Georgia Sports Betting Discussion to Start Up Soon, Lawmaker Says

Published: February 5, 2022, 08:41 PM.

Last update: February 5, 2022, 08:41 AM.

A leading proponent of expanding gaming in Georgia said in a recent opinion piece that lawmakers will take action on sports betting soon.

Georgia Representative Ron Stephens
Georgia Representative Ron Stevens, seen here speaking during a 2018 political rally, said in a recent opinion piece that he plans to pick up legislation regarding a constitutional amendment to legalize sports betting in the state. (Photo: Representative Stephens/Facebook)

State Representative Ron Stevens, R. Savannah, wrote a guest column for the newspaper Bryan County News On Thursday regarding what happened in the General Assembly. The chairman of the House Economic Development and Tourism Committee has said he plans to make a constitutional amendment that would allow the Georgia Lottery to oversee sports betting.

Stevens has been a staunch advocate of bringing casino resorts and legalizing sports betting in the state for years. He wants to see gaming proceeds used to provide more funding for college scholarships.

As this is the 30th anniversary of voting in the lottery that created the Hope Scholarship, more than two million Georgians have advanced themselves through higher education and technical university careers,” Stephens Books. “Over 1.6 million families have had their Pre-K beginnings. We will be taking up sports in the coming days to bridge the gap with HOPE and Pre-K. Bottom line, this is going to be another lottery game.”

Last year, the state Senate approved a resolution that would initiate a constitutional amendment process on sports betting.

Opponents prepare to fight

Expanded Games face a tough challenge in Georgia, where social conservatives are leading the fight.

Mike Griffin, a spokesperson for the Georgia Baptist Mission Council, said: WJCL TV In Savannah on Friday, the gaming debate has gotten “more intense” lately. There are also concerns about addiction, he said, noting that gaming addiction is “in the same category as heroin, opiates, tobacco, alcohol and cocaine.”

He added, “I think an ounce of prevention is better than a pound of cure.”

This year is also an election year for top political positions in Georgia. One Republican candidate for deputy governor said the state needs to block efforts to legalize the games. The lieutenant governor plays a key legislative role as the president of the Senate and can cast equivalent votes.

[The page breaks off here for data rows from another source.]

Record State := mk {
  showSplash : bool;               (* useState(true) *)
  splash : Splash.State;           (* the SplashScreen instance; its timers
                                      outlive its unmounting *)
  pane : option Pane.State         (* the WebViewComponent instance, once mounted *)
}.

(** What reaches the application: storage settlements, presses and
    time for the splash, engine events for the pane. *)
Inductive Event :=
| Resolve
| Reject
| Press
| Elapse (ms : N)
| Engine (e : Pane.Event).

Definition start (disk : gmap string string) : State :=
  {| showSplash := true; splash := Splash.mount disk; pane := None |}.

(** [onDone={() => setShowSplash(false)}].  After a piece of the
    splash's code has run, an invocation of [onDone] made while
    [showSplash] was on turns it off: the re-render unmounts
    [SplashScreen] and mounts a fresh [WebViewComponent].  With
    [showSplash] already off the setter changes nothing. *)
Definition deliver (f : Splash.State -> Splash.State) (a : State) : State :=
  let s' := f (splash a) in
  if showSplash a && (Splash.onDoneCount (splash a) <? Splash.onDoneCount s')%nat
  then {| showSplash := false; splash := Splash.unmount s';
          pane := Some Pane.initial |}
  else {| showSplash := showSplash a; splash := s'; pane := pane a |}.

(** Time passing: the due callbacks run one by one, each followed by
    the re-render it may cause. *)
Definition elapse (ms : N) (a : State) : State :=
  let s := splash a in
  let t := (Splash.now s + ms)%N in
  let ready := List.filter (Splash.is_due t) (Splash.timers s) in
  let waiting :=
    List.filter (fun x => negb (Splash.is_due t x)) (Splash.timers s) in
  fold_left
    (fun a x => deliver (Splash.runCallback (Splash.callback x)) a)
    ready
    {| showSplash := showSplash a;
       splash := Splash.with_now t (Splash.with_timers waiting s);
       pane := pane a |}.

Definition step (e : Event) (a : State) : State :=
  match e with
  | Resolve => deliver (Splash.step Splash.Resolve) a
  | Reject => deliver (Splash.step Splash.Reject) a
  | Press => deliver (Splash.step Splash.Press) a
  | Elapse ms => elapse ms a
  | Engine pe =>
      {| showSplash := showSplash a; splash := splash a;
         pane := Pane.step pe <$> pane a |}
  end.

Definition run (es : list Event) (a : State) : State :=
  fold_left (fun a e => step e a) es a.

(** [showSplash ? <SplashScreen .../> : <WebViewComponent />] *)
Definition render (a : State) : option Element :=
  if showSplash a then Splash.render (splash a)
  else Pane.render <$> pane a.

(** The embedded browser views on screen. *)
Definition webviewsOnScreen (a : State) : list Element :=
  match render a with
  | Some tree => webviews tree
  | None => []
  end.

(** [onDone] invocations made by the splash so far. *)
Definition onDoneCount (a : State) : nat := Splash.onDoneCount (splash a).

(** The splash event an application event is, if it is one. *)
Definition toSplash (e : Event) : option Splash.Event :=
  match e with
  | Resolve => Some Splash.Resolve
  | Reject => Some Splash.Reject
  | Press => Some Splash.Press
  | Elapse ms => Some (Splash.Elapse ms)
  | Engine _ => None
  end.

(** The events of [es] as a splash mounted on its own would get them. *)
Definition alone (es : list Event) : list Splash.Event := omap toSplash es.

(** The engine events of [es]. *)
Definition engineEvents (es : list Event) : list Pane.Event :=
  omap (fun e => match e with Engine pe => Some pe | _ => None end) es.

(** What holds of every state the application reaches, [queued] being
    the callbacks of the current tick that have still to run. *)
Definition coherent (queued : list Splash.Timer) (a : State) : Prop :=
  if showSplash a then
    Splash.mounted (splash a) = true
    /\ Splash.onDoneCount (splash a) = 0
    /\ Splash.pendingCalls queued + Splash.budget (splash a) <= 1
    /\ (Splash.isFirstTime (splash a) = Some true ->
        Splash.pendingCalls queued + Splash.budget (splash a) = 0)
    /\ pane a = None
  else
    Splash.mounted (splash a) = false
    /\ Splash.onDoneCount (splash a) = 1
    /\ Splash.pendingCalls queued + Splash.budget (splash a) = 0
    /\ pane a <> None.

End App.

(** ** Lemmas on the splash machine *)

Module SplashFacts.
Import Splash.

Lemma calls_app (a b : list Effect) : calls (a ++ b) = calls a + calls b.
Proof.
  induction a as [|e a IH]; simpl; [reflexivity|].
  destruct e; simpl; rewrite IH; reflexivity.
Qed.

Lemma pendingCalls_enqueue (t : Timer) (q : list Timer) :
  pendingCalls (enqueue t q) = pendingCalls [t] + pendingCalls q.
Proof.
  induction q as [|u q IH]; simpl; [lia|].
  destruct (due u <=? due t)%N; simpl in *; lia.
Qed.

Lemma pendingCalls_filter_le (f : Timer -> bool) (q : list Timer) :
  pendingCalls (List.filter f q) <= pendingCalls q.
Proof.
  induction q as [|u q IH]; simpl; [lia|].
  destruct (f u); simpl; lia.
Qed.

Lemma pendingCalls_split (f : Timer -> bool) (q : list Timer) :
  pendingCalls q
  = pendingCalls (List.filter f q)
    + pendingCalls (List.filter (fun x => negb (f x)) q).
Proof.
  induction q as [|u q IH]; simpl; [reflexivity|].
  destruct (f u); simpl; lia.
Qed.

(** A timer not due by [t] that is due by a later [t'] is found again
    after the ones due by [t] have been taken out. *)
Lemma dueCalls_later (t t' : N) (q : list Timer) :
  (t <= t')%N ->
  dueCalls t' q
  = dueCalls t q + dueCalls t' (List.filter (fun x => negb (is_due t x)) q).
Proof.
  intros Hle. unfold dueCalls.
  induction q as [|u q IH]; simpl; [reflexivity|].
  destruct (is_due t u) eqn:E1, (is_due t' u) eqn:E2;
    simpl; rewrite ?E2; simpl; try lia.
  unfold is_due in E1, E2.
  apply N.leb_le in E1. apply N.leb_gt in E2. lia.
Qed.

(** *** What a queued callback does *)

Lemma runCallback_frame (cb : Callback) (s : State) :
  frame (runCallback cb s) = frame s.
Proof.
  destruct cb as [|c v]; simpl; [reflexivity|].
  unfold setCurrentFAQ, entryAnimation.
  destruct (mounted s) eqn:Hm; [|reflexivity].
  destruct (Nat.eqb _ _); [reflexivity|].
  simpl. destruct (isFirstTime s) as [[|]|]; reflexivity.
Qed.

Lemma runCallback_count (cb : Callback) (s : State) :
  onDoneCount (runCallback cb s)
  = onDoneCount s + match cb with CallOnDone => 1 | AdvanceFrom _ _ => 0 end.
Proof.
  destruct cb as [|c v]; unfold onDoneCount; simpl.
  - rewrite calls_app. reflexivity.
  - unfold setCurrentFAQ, entryAnimation.
    destruct (mounted s); [|lia].
    destruct (Nat.eqb _ _); [lia|].
    simpl. destruct (isFirstTime s) as [[|]|]; simpl; try lia.
    rewrite calls_app. simpl. lia.
Qed.

Lemma fire_frame (ready : list Timer) (s : State) :
  frame (fold_left (fun s x => runCallback (callback x) s) ready s) = frame s.
Proof.
  revert s. induction ready as [|x r IH]; intros s; simpl; [reflexivity|].
  rewrite IH. apply runCallback_frame.
Qed.

Lemma fire_count (ready : list Timer) (s : State) :
  onDoneCount (fold_left (fun s x => runCallback (callback x) s) ready s)
  = onDoneCount s + pendingCalls ready.
Proof.
  revert s. induction ready as [|x r IH]; intros s; simpl; [lia|].
  rewrite IH, runCallback_count. destruct (callback x); lia.
Qed.

Lemma elapse_frame (ms : N) (s : State) :
  frame (elapse ms s)
  = (isFirstTime s, mounted s, suspended s, cleanup s, storage s,
     (now s + ms)%N,
     List.filter (fun x => negb (is_due (now s + ms) x)) (timers s)).
Proof. unfold elapse. rewrite fire_frame. reflexivity. Qed.

Lemma elapse_count (ms : N) (s : State) :
  onDoneCount (elapse ms s)
  = onDoneCount s + dueCalls (now s + ms) (timers s).
Proof. unfold elapse. rewrite fire_count. reflexivity. Qed.

Lemma elapse_fields (ms : N) (s : State) :
  isFirstTime (elapse ms s) = isFirstTime s
  /\ mounted (elapse ms s) = mounted s
  /\ suspended (elapse ms s) = suspended s
  /\ cleanup (elapse ms s) = cleanup s
  /\ storage (elapse ms s) = storage s
  /\ now (elapse ms s) = (now s + ms)%N
  /\ timers (elapse ms s)
     = List.filter (fun x => negb (is_due (now s + ms) x)) (timers s).
Proof.
  pose proof (elapse_frame ms s) as H. unfold frame in H.
  inversion H. repeat split; reflexivity.
Qed.

(** *** A press on "Next" *)

Lemma stopped_pending (v : nat) (q : list Timer) :
  pendingCalls (List.filter (runsOn v) q) = 0.
Proof.
  induction q as [|x q IH]; simpl; [reflexivity|].
  unfold runsOn at 1. destruct (callback x) as [|c v'] eqn:Hcb; [exact IH|].
  destruct (Nat.eqb v' v); [|exact IH]. simpl. rewrite Hcb. exact IH.
Qed.

Lemma others_pending (v : nat) (q : list Timer) :
  pendingCalls (List.filter (fun x => negb (runsOn v x)) q) = pendingCalls q.
Proof.
  rewrite (pendingCalls_split (runsOn v) q), stopped_pending. reflexivity.
Qed.

Lemma handleNextFAQ_fields (c : nat) (s : State) :
  isFirstTime (handleNextFAQ c s) = isFirstTime s
  /\ mounted (handleNextFAQ c s) = mounted s
  /\ suspended (handleNextFAQ c s) = suspended s
  /\ cleanup (handleNextFAQ c s) = cleanup s
  /\ storage (handleNextFAQ c s) = storage s
  /\ now (handleNextFAQ c s) = now s
  /\ timers (handleNextFAQ c s)
     = enqueue {| id := nextTimer s; due := (now s + 600)%N;
                  callback := AdvanceFrom c (fadeAnim s) |}
         (List.filter (fun x => negb (runsOn (fadeAnim s) x)) (timers s)).
Proof.
  unfold handleNextFAQ.
  pose proof (fire_frame
                (List.filter (runsOn (fadeAnim s)) (timers s))
                (with_timers
                   (List.filter (fun x => negb (runsOn (fadeAnim s) x))
                                (timers s))
                   (emit (AnimatedSequence fadeOutIn) s))) as H.
  unfold frame in H. injection H as H1 H2 H3 H4 H5 H6 H7.
  cbn [isFirstTime mounted suspended cleanup storage now timers
       with_nextTimer with_timers emit] in *.
  rewrite H7. repeat split; assumption.
Qed.

Lemma handleNextFAQ_count (c : nat) (s : State) :
  onDoneCount (handleNextFAQ c s) = onDoneCount s.
Proof.
  unfold handleNextFAQ, onDoneCount.
  cbn [trace with_nextTimer with_timers].
  change (calls (trace ?x)) with (onDoneCount x).
  rewrite fire_count, stopped_pending. unfold onDoneCount.
  cbn [trace with_timers emit]. rewrite calls_app. simpl. lia.
Qed.

Lemma handleNextFAQ_pending (c : nat) (s : State) :
  pendingCalls (timers (handleNextFAQ c s)) = pendingCalls (timers s).
Proof.
  destruct (handleNextFAQ_fields c s) as (_ & _ & _ & _ & _ & _ & ->).
  rewrite pendingCalls_enqueue, others_pending. simpl. lia.
Qed.

(** *** After [checkFirstTime] has returned with the carousel off *)

Lemma off_pressed (s : State) : isFirstTime s = None -> pressed s = None.
Proof.
  intros H. unfold pressed, render. rewrite H.
  destruct (mounted s); reflexivity.
Qed.

Lemma off_shows (s : State) : isFirstTime s = None -> showsCarousel s = false.
Proof. intros H. unfold showsCarousel, render. rewrite H. reflexivity. Qed.

Lemma off_step_other (e : Event) (s : State) :
  settledOff s ->
  (forall ms, e <> Elapse ms) ->
  isFirstTime (step e s) = isFirstTime s
  /\ suspended (step e s) = suspended s
  /\ cleanup (step e s) = cleanup s
  /\ now (step e s) = now s
  /\ timers (step e s) = timers s
  /\ trace (step e s) = trace s.
Proof.
  intros (Hf & Hs & Hc) Hne. destruct e as [| | |ms|]; simpl.
  - rewrite Hs. auto 10.
  - rewrite Hs. auto 10.
  - rewrite (off_pressed s Hf). auto 10.
  - destruct (Hne ms eq_refl).
  - unfold unmount. rewrite Hc. destruct (mounted s); auto 10.
Qed.

Lemma off_step (e : Event) (s : State) : settledOff s -> settledOff (step e s).
Proof.
  intros H.
  assert (Hother : (forall ms, e <> Elapse ms) -> settledOff (step e s)).
  { intros Hne. destruct (off_step_other e s H Hne) as (E1 & E2 & E3 & _).
    unfold settledOff. rewrite E1, E2, E3. exact H. }
  destruct e as [| | |ms|]; try (apply Hother; discriminate).
  destruct (elapse_fields ms s) as (E1 & _ & E2 & E3 & _).
  unfold settledOff. simpl. rewrite E1, E2, E3. exact H.
Qed.

Lemma off_run (es : list Event) (s : State) :
  settledOff s -> settledOff (run es s).
Proof.
  revert s. induction es as [|e es IH]; intros s H; simpl; [exact H|].
  apply IH, off_step, H.
Qed.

Jane Seaver said the others running for the GOP nomination in the race are “pawns from commercial gaming lobbyists” and have sponsored bills to expand gaming.

“If sports betting is successful, it will open the door to further expansion of gambling,” Seaver tweeted on her campaign account on Saturday. “We need strong leaders to stand up against all gambling and keep our country free from this predatory industry!”

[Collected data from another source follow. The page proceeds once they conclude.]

(** The call a handler makes for a message once [plugin] is set. *)
Definition operation_of_message (plugin : PluginContext) (msg : Message) : Operation :=
  match msg with
  | msg_highlightDomains residueStart residueEnd colorHex =>
      call_highlightDomains plugin residueStart residueEnd
        (Some (with_default colorHex (str "#ff0000")))
  | msg_highlightResidueWithSphere positions colorHex =>
      call_highlightResidueWithSphere plugin (JArray [positions])
        (Some (with_default colorHex (str "#ff0000")))
  | msg_zoomToResidue residueNumber chainId =>
      call_zoomToResidue plugin residueNumber (Some (with_default chainId (str "A")))
  | msg_clearOverlays => call_clearOverlays plugin
  | msg_resetCamera => call_resetCamera plugin
  | msg_clearPaint => call_clearPaint plugin
  end.

(** The state after a sequence of operations, each run to its settlement. *)
Fixpoint run_all (StringToNumber : JSString -> number) (ops : list Operation)
    (w : World) : World :=
  match ops with
  | [] => w
  | op :: ops' => run_all StringToNumber ops' (world_after (run StringToNumber op w))
  end.

(** ** Reference definitions used in the statements *)

(** The non-array values of a nested array, left to right. *)
Fixpoint leaves (v : JSValue) : list JSPrim :=
  match v with
  | JLeaf p => [p]
  | JArray elems => flat_map leaves elems
  end.

(** The model and atom index the first index of a loci element resolves to:
    the unit is present, its ordered set has a first index, and that index
    lies inside the unit's elements. *)
Definition first_atom (e : LociElement) : option (Model * nat) :=
  match element_unit e with
  | Some unit =>
      match OrderedSet_start (element_indices e) with
      | Some localIndex =>
          match nth_error (unit_elements unit) localIndex with
          | Some atomIndex => Some (unit_model unit, atomIndex)
          | None => None
          end
      | None => None
      end
  | None => None
  end.

(** The residue label ["<comp_id> <seq_id>"] of an atom of a model. *)
Definition residue_label (model : Model) (atomIndex : nat) : JSString :=
  atoms_label_comp_id model atomIndex ++ str " "
  ++ Number_toString
       (residues_label_seq_id model (residueAtomSegments_index model atomIndex)).

(** The colour value both highlight functions compute from their [colorHex]
    argument. *)
Definition colorValue_of (colorHex : option JSString) : number :=
  parseInt (hex_of (with_default colorHex (str "#ff0000"))) 16.

(** The record [highlightDomains] pushes for a structure, two bounds and a
    colour value. *)
Definition domain_layer (structure : Structure) (residueStart residueEnd : number)
    (colorValue : number) : OverpaintLayer :=
  {| bundle :=
       filter (fun element =>
                 number_ge (of_int (residue_label_seq_id element)) residueStart
                 && number_le (of_int (residue_label_seq_id element)) residueEnd)
              structure;
     color := colorValue;
     clear := false |}.

(** A cached record that paints: its colour is a number and it does not
    clear earlier paint. *)
Definition painted (layer : OverpaintLayer) : Prop :=
  clear layer = false /\ isNaN (color layer) = false.

(** The state with another overpaint cache. *)
Definition with_layers (w : World) (layers : list OverpaintLayer) : World :=
  {| overpaintLayers := layers; plugin := plugin w; MY_MODULE_NS := MY_MODULE_NS w |}.

(** The builder committed by a successful [highlightDomains]. *)
Definition overpaint_commit (layers : LayersParam) : Event :=
  commit [op_to cartoonRef;
          op_apply (OverpaintStructureRepresentation3DFromBundle layers) None []].

(** The real value of a finite number. *)
Definition value (x : number) : Q :=
  inject_Z (significand x) * (2 # 1) ^ exponent x.

(** ** Sample data for the concrete runs *)

Definition sample_atom (chain : string) (seq : Z) (name : string) : Location :=
  {| chain_label_asym_id := str chain;
     residue_label_seq_id := seq;
     atom_label_atom_id := str name |}.

Definition sample_structure : Structure :=
  [sample_atom "A" 1 "N"; sample_atom "A" 1 "CA";
   sample_atom "A" 2 "N"; sample_atom "A" 2 "CA";
   sample_atom "A" 3 "CA"; sample_atom "B" 3 "CA";
   sample_atom "A" 7 "CA"].

(** A viewer with one loaded structure, and one with none. *)
Definition loaded_plugin : PluginContext :=
  {| structures := [{| cell := {| obj := Some {| data := sample_structure |} |} |}];
     tree_refs := [cartoonRef] |}.

Definition empty_plugin : PluginContext := {| structures := []; tree_refs := [] |}.

Definition sample_layer : OverpaintLayer :=
  {| bundle := [sample_atom "A" 1 "N"; sample_atom "A" 1 "CA"];
     color := of_int 255;
     clear := false |}.

Definition world_with (layers : list OverpaintLayer) (p : PluginContext) : World :=
  {| overpaintLayers := layers; plugin := Some p; MY_MODULE_NS := str "viewer-" |}.

(** A StringToNumber for runs whose input holds no string: every string is
    taken as not numeric. *)
Definition not_numeric (s : JSString) : number := S754_nan.

Definition pos (z : Z) : JSValue := JLeaf (JNumber (of_int z)).

Definition sample_model : Model :=
  {| residueAtomSegments_index := fun atomIndex => Nat.div atomIndex 2;
     atoms_label_comp_id := fun atomIndex =>
       if Nat.ltb atomIndex 2 then str "GLY" else str "ALA";
     residues_label_seq_id := fun residueIndex => 104 + Z.of_nat residueIndex |}.

Definition sample_unit : Unit :=
  {| unit_elements := [0; 1; 2; 3]%nat; unit_model := sample_model |}.

(** ** Further reference definitions *)

(** A viewer whose structure is loaded but that has no cartoon node (the
    state [initMolstar] leaves when no polymer component is found). *)
Definition bare_plugin : PluginContext :=
  {| structures := [{| cell := {| obj := Some {| data := sample_structure |} |} |}];
     tree_refs := [] |}.


(** The label of the earlier revision: component id, U+00A0, sequence id. *)
Definition Legacy_label (model : Model) (atomIndex : nat) : JSString :=
  atoms_label_comp_id model atomIndex ++ [160%N]
  ++ Number_toString
       (residues_label_seq_id model (residueAtomSegments_index model atomIndex)).

(** The number [x] is the integer [z]. *)
Definition number_equals_int (x : number) (z : Z) : Prop :=
  match real_of x with
  | ext_real q => (q == inject_Z z)%Q
  | _ => False
  end.

(** The operations whose source text writes [overpaintLayers]. *)
Definition writes_cache (op : Operation) : bool :=
  match op with
  | call_highlightDomains _ _ _ _ => true
  | call_clearOverlays _ => true
  | call_clearPaint _ => true
  | host_message (msg_highlightDomains _ _ _) => true
  | host_message msg_clearOverlays => true
  | host_message msg_clearPaint => true
  | _ => false
  end.

(** A domain highlight request of the host: two bounds and a colour. *)
Record DomainRequest : Type := {
  request_start : number;
  request_end : number;
  request_color : option JSString
}.

Definition request_message (r : DomainRequest) : Operation :=
  host_message
    (msg_highlightDomains (request_start r) (request_end r) (request_color r)).

Definition request_layer (structure : Structure) (r : DomainRequest) : OverpaintLayer :=
  domain_layer structure (request_start r) (request_end r)
    (colorValue_of (request_color r)).

(** A code unit that can start the digits of a hexadecimal [parseInt]. *)
Definition isHexDigit (c : CodeUnit) : bool :=
  match digitValue c with
  | Some d => d <? 16
  | None => false
  end.

(** * Properties *)

(** ** Sets and sorting *)

Lemma Set_add_In (s : list Z) (x y : Z) :
  In y (Set_add s x) <-> In y s \/ y = x.
Proof.
  unfold Set_add. destruct (existsb (Z.eqb x) s) eqn:E.
  - split; [auto|]. intros [H | ->]; [assumption|].
    apply existsb_exists in E. destruct E as (z & Hz & Hxz).
    apply Z.eqb_eq in Hxz. now subst.
  - rewrite in_app_iff. simpl. intuition.
Qed.

Lemma Set_add_NoDup (s : list Z) (x : Z) : NoDup s -> NoDup (Set_add s x).
Proof.
  intros Hs. unfold Set_add. destruct (existsb (Z.eqb x) s) eqn:E; [assumption|].
  apply NoDup_app.
  - assumption.
  - repeat constructor. simpl. tauto.
  - intros a Ha [<- | []].
    assert (existsb (Z.eqb x) s = true) as F; [|congruence].
    apply existsb_exists. exists x. split; [assumption | apply Z.eqb_refl].
Qed.

Lemma fold_Set_add_In (xs s : list Z) (y : Z) :
  In y (fold_left Set_add xs s) <-> In y s \/ In y xs.
Proof.
  revert s. induction xs as [|x xs IH]; intros s; simpl.
  - tauto.
  - rewrite IH, Set_add_In. intuition.
Qed.

Lemma fold_Set_add_NoDup (xs s : list Z) :
  NoDup s -> NoDup (fold_left Set_add xs s).
Proof.
  revert s. induction xs as [|x xs IH]; intros s Hs; simpl.
  - assumption.
  - apply IH, Set_add_NoDup, Hs.
Qed.

Lemma Array_from_Set_In (xs : list Z) (y : Z) :
  In y (Array_from_Set xs) <-> In y xs.
Proof. unfold Array_from_Set. rewrite fold_Set_add_In. simpl. tauto. Qed.

Lemma Array_from_Set_NoDup (xs : list Z) : NoDup (Array_from_Set xs).
Proof. apply fold_Set_add_NoDup. constructor. Qed.

Lemma sort_insert_In (x y : Z) (l : list Z) :
  In y (sort_insert (fun a b => a - b) x l) <-> y = x \/ In y l.
Proof.
  induction l as [|z l IH]; simpl.
  - intuition.
  - destruct ((fun a b => a - b) x z <=? 0); simpl; rewrite ?IH; intuition.
Qed.

Lemma sort_insert_sorted (x : Z) (l : list Z) :
  StronglySorted Z.lt l -> ~ In x l ->
  StronglySorted Z.lt (sort_insert (fun a b => a - b) x l).
Proof.
  induction l as [|z l IH]; intros Hs Hx; simpl.
  - repeat constructor.
  - apply StronglySorted_inv in Hs. destruct Hs as [Hs Hz].
    destruct (Z.leb_spec (x - z) 0) as [Hle | Hgt].
    + assert (x < z) as Hlt by (simpl in Hx; lia).
      constructor; [constructor; assumption|].
      constructor; [assumption|].
      rewrite Forall_forall in Hz |- *. intros a Ha. specialize (Hz a Ha). lia.
    + constructor.
      * apply IH; [assumption | simpl in Hx; tauto].
      * rewrite Forall_forall in Hz |- *. intros a Ha.
        apply sort_insert_In in Ha. destruct Ha as [-> | Ha]; [lia | auto].
Qed.

Lemma Array_sort_In (l : list Z) (y : Z) :
  In y (Array_sort (fun a b => a - b) l) <-> In y l.
Proof.
  induction l as [|x l IH]; simpl.
  - tauto.
  - rewrite sort_insert_In, IH. intuition.
Qed.

Lemma Array_sort_sorted (l : list Z) :
  NoDup l -> StronglySorted Z.lt (Array_sort (fun a b => a - b) l).
Proof.
  induction 1 as [|x l Hx Hl IH]; simpl.
  - constructor.
  - apply sort_insert_sorted; [assumption|]. now rewrite Array_sort_In.
Qed.

Lemma sort_insert_Permutation (compareFn : Z -> Z -> Z) (x : Z) (l : list Z) :
  Permutation (sort_insert compareFn x l) (x :: l).
Proof.
  induction l as [|z l IH]; simpl.
  - reflexivity.
  - destruct (compareFn x z <=? 0); [reflexivity|].
    rewrite IH. apply perm_swap.
Qed.

Lemma Array_sort_Permutation (compareFn : Z -> Z -> Z) (l : list Z) :
  Permutation (Array_sort compareFn l) l.
Proof.
  induction l as [|x l IH]; simpl.
  - reflexivity.
  - rewrite sort_insert_Permutation. now constructor.
Qed.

Georgia is one of the seven with the sports betting bill

Sports betting is active or legal in 33 states, as well as the District of Columbia. According to the American Gaming Association, Georgia is one of seven other states with active legislation that would legalize it.

With a population of 11 million, Georgia is also one of the largest states in the country that has not allowed it in some way. Only California, where one or more sports betting measures may be rolled out before voters in November, and Texas are the only states with larger populations that have not yet taken action on sports betting.

Neighboring state Florida took sports betting when it signed a revised gaming agreement with the Seminole tribe. However, a federal judge invalidated that agreement. Tribal leaders and the federal government appealed this decision.